What to produce: Scan the lines below for the string "Hend" and copy every one that has it.

[Saved entries]

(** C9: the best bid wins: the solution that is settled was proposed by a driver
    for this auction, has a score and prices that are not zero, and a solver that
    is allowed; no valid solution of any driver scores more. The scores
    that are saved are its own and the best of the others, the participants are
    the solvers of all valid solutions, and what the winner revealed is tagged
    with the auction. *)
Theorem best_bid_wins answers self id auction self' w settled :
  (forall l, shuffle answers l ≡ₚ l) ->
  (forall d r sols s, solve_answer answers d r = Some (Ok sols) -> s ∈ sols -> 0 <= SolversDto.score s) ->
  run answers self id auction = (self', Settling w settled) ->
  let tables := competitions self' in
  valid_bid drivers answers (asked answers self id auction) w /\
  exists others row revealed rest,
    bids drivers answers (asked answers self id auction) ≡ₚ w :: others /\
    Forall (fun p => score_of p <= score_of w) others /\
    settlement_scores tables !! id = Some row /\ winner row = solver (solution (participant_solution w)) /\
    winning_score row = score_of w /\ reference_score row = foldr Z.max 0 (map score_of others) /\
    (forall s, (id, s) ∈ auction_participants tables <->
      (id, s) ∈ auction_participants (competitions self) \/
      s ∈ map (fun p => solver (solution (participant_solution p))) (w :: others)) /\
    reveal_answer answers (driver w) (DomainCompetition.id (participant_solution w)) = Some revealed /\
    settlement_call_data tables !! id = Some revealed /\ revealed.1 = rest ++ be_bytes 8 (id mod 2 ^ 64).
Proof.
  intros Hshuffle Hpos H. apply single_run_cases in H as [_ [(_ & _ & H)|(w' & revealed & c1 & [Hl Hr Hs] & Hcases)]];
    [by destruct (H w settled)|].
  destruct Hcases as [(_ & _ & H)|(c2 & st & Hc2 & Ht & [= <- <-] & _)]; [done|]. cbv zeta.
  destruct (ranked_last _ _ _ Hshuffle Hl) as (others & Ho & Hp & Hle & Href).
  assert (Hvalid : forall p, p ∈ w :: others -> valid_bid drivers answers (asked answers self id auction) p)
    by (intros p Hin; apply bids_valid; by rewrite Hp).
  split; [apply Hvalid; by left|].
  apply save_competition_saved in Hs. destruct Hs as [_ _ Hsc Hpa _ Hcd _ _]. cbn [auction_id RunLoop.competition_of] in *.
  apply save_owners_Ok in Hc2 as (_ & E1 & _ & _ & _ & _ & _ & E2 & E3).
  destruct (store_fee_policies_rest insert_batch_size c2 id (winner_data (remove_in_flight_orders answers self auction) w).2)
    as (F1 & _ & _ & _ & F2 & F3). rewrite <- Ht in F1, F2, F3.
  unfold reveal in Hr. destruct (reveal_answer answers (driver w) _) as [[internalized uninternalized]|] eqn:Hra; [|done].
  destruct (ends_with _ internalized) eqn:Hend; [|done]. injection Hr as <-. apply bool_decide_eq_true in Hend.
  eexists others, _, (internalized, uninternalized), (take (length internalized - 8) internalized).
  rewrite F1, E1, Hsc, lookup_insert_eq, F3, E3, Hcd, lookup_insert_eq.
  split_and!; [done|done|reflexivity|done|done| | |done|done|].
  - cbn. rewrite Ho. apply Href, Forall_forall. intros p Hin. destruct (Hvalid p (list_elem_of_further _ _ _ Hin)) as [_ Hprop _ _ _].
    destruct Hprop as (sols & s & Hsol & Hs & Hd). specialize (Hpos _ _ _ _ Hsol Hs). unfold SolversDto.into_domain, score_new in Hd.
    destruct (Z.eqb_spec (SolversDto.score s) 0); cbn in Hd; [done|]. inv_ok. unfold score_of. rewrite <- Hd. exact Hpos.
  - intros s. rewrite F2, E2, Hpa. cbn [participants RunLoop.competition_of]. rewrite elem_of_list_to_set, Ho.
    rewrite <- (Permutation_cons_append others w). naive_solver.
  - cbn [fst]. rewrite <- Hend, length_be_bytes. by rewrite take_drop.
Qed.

Solution to this exercise:
  destruct (ends_with _ internalized) eqn:Hend; [|done]. injection Hr as <-. apply bool_decide_eq_true in Hend.
  - cbn [fst]. rewrite <- Hend, length_be_bytes. by rewrite take_drop.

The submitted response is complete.